Era agosto del 2017, in piazza Indipendenza a Roma, a pochi passi dalla stazione Termini, quando le forze dell'ordine sgomberarono centinaia di persone accampate (soprattutto eritrei) dopo essere stati mandati via una settimana prima da un palazzo occupato in via Curtatone. Le immagini raccontarono l'apocalisse di persone schiantate dagli idranti mentre dormivano, allagati con i loro pochi oggetti personali, insultati, picchiati e caricati sui mezzi della Questura. Furono tredici le persone curate da Medici Senza Frontiere per ferite e frattura da idranti e manganelli. Se dovessimo trovare un seme per ciò che è accaduto nella notte in via Cardinal Capranica forse dovremmo tornare a quel giorno nero di due anni fa, quando i poveri sgomberati fecero meno rumore (e forse perfino un po' di soddisfazione) perché avevano la pelle scura e venivano da lontano. Le barricate in fiamme, gli idranti e le cariche di oggi sono la naturale e feroce prosecuzione di una guerra ai poveri che il ministro Salvini si è trovato a raccogliere in eredità. E questo governo, si sa, disprezza i poveri e i disperati tanto da volerli disperdere, nascondere, perseguitare non potendoli seppellire.

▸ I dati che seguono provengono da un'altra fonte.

(** * The copy-button rehype pass of the blog build ([rehypeCopyButton])

    A shallow embedding of the two functions of the build configuration
    that rewrite the document tree, [rehypeCopyButton] (with its local
    [visit]) and [extractTextFromNode], and the properties of the pass;
    then of [assetsInlineLimit] of the same configuration, of the click
    handler of the page that serves the copy buttons, and of the state and
    the tabs of the article list. *)

From Stdlib Require Import Ascii String List Bool Arith Lia DecimalString DecimalNat.
From stdpp Require Import base option list strings gmap.
Import ListNotations.

Local Open Scope string_scope.
Local Open Scope list_scope.

(** ** Document tree nodes

    The pass is typed [any] and looks at four fields of a node only:
    [type], [tagName], [children] and [value].  A node is a record in which
    every field but [type] may be absent ([None] is JavaScript's
    [undefined]): the object literals of the pass itself have no [value],
    and its [rect], [path] and [polyline] literals have no [children]. *)

Inductive prop : Type :=
| PUndef
| PBool (b : bool)
| PStr (s : string)
| PList (l : list string).

(** An object literal of properties, keys in the order they are written. *)
Definition props : Type := list (string * prop).

Fixpoint get_prop (k : string) (ps : props) : option prop :=
  match ps with
  | [] => None
  | (k', v) :: ps' => if String.eqb k k' then Some v else get_prop k ps'
  end.

Unset Elimination Schemes.
Inductive node : Type :=
  Node { type : string;
         tagName : option string;
         properties : option props;
         children : option (list node);
         value : option string }.
Set Elimination Schemes.

(** Induction over a node and the nodes of its [children] array. *)
Section node_induction.
Variable P : node -> Prop.
Hypothesis P_leaf : forall ty tg ps v, P (Node ty tg ps None v).
Hypothesis P_inner : forall ty tg ps l v,
    Forall P l -> P (Node ty tg ps (Some l) v).

Fixpoint node_children_ind (n : node) : P n :=
  match n with
  | Node ty tg ps ch v =>
      match ch as o return P (Node ty tg ps o v) with
      | None => P_leaf ty tg ps v
      | Some l =>
          P_inner ty tg ps l v
            ((fix all (l : list node) : Forall P l :=
                match l with
                | [] => List.Forall_nil P
                | c :: l' => List.Forall_cons P c l' (node_children_ind c) (all l')
                end) l)
      end
  end.
End node_induction.

(** [node.children = cs], the other fields kept. *)
Definition set_children (n : node) (cs : list node) : node :=
  Node (type n) (tagName n) (properties n) (Some cs) (value n).
(** *** [client_callback]: the [match message_name] dispatch *)

Definition process_command (c : command) (client_writer : writer) : M unit :=
  let chat_room := chat_room c in
  let client_id := client_id c in
  let message_data := message_data c in
  try_except
    (if message_name c =? "HELLO" then
       _ <- register_client client_writer client_id chat_room ;;
       ret tt
     else if message_name c =? "SEND" then
       try_except_only is_key_error
         (s <- get_server ;;
          if negb (dict_mem chat_room (client_list s))
             || negb (match dict_get chat_room (client_list s) with
                      | Some clients => dict_mem client_id clients
                      | None => false
                      end)
          then
            send_error_and_close client_writer not_registered_message client_id
          else
            clients <- getitem (client_list s) chat_room ;;
            e <- getitem clients client_id ;;
            status <- entry_status e ;;
            match status_after_send status with
            | Some status' => set_status chat_room client_id status'
            | None => ret tt
            end ;;
            (* send_to_all_clients(chat_room, message_data): positional, so
               the room name is the text and the text names the room *)
            send_to_all_clients chat_room message_data)
         (fun _ =>
            send_error_and_close client_writer
              "Client not found in chat room" client_id)
     else if message_name c =? "PAUSE" then
       try_except
         (_ <- pause_client client_id ;; ret tt)
         (fun e =>
            send_error_and_close client_writer
              ("Pause failed: " ++ exn_text rt e) client_id)
     else if message_name c =? "ERROR" then
       send_error_and_close client_writer message_data client_id
     else if message_name c =? "NEW" then
       try_except
         (_ <- add_chatroom chat_room client_id client_writer ;; ret tt)
         (fun e =>
            send_error_and_close client_writer
              ("Room creation failed: " ++ exn_text rt e) client_id)
     else if message_name c =? "JOIN" then
       try_except
         (_ <- join_chatroom chat_room client_id client_writer ;; ret tt)
         (fun e =>
            send_error_and_close client_writer
              ("Join failed: " ++ exn_text rt e) client_id)
     else if message_name c =? "LIST" then
       try_except
         (_ <- list_chatrooms message_data (Some client_id) None ;; ret tt)
         (fun e =>
            send_error_to_writer ("List failed: " ++ exn_text rt e)
              client_writer)
     else if message_name c =? "QUIT" then
       try_except (close_client client_id) (fun _ => ret tt)
     else ret tt)
    (fun e =>
       try_except
         (send_error_and_close client_writer
            ("Command processing failed: " ++ exn_text rt e) client_id)
         (fun _ => ret tt)).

Solo che qui, in via Capranica, le persone sono 300 e 80 sono bambini, tra cui italiani. E così chi ha sputato un po' di bieco razzismo per i fatti di piazza Indipendenza ora non può che assistere senza sgomento a una guerra che solo per utilità è stata raccontata come "prima gli italiani!" e invece è una repressione degli ultimi perché non rovinino l'appetito ai passanti, perché non mettano in crisi il buonsenso comune e perché non possano infestare la facciata di chi ci vorrebbe tutti felici, tutti soddisfatti, tutti realizzati, tutti accoglienti. E forse sarà anche per questo che l'ennesima operazione di facciata non ha concesso ai giornalisti di avvicinarsi troppo e di compiere il proprio dovere di cronisti: assistere allo Stato che assedia settanta famiglie asserragliate sul tetto di una scuola abbandonata con i bambini in lacrime è un'immagine di cui ci si può vantare nei tweet solo se non si vedono le lacrime.
Del resto è ciò che si prova a scrivere da mesi: continuare a sperare che la guerra agli ultimi possa essere un sollievo per i penultimi è una soddisfazione breve e pericolosa poiché inevitabilmente poi accadrà che la ferocia finisca per toccare anche noi. Magari di striscio, ma prima o poi arriva. I poveri fanno paura, loro con la loro cenciosa e esibita povertà, perché non avendo niente sono lo specchio che riflette l'immagine di quello che siamo noi. Se davvero il modo in cui accogliamo gli ultimi è il termometro della nostra democrazia allora bisognerebbe tenerle a mente le immagini di questa giornata, ricordarsele bene, tenere a memoria, raccontarle in giro, tenerle per i nostri figli.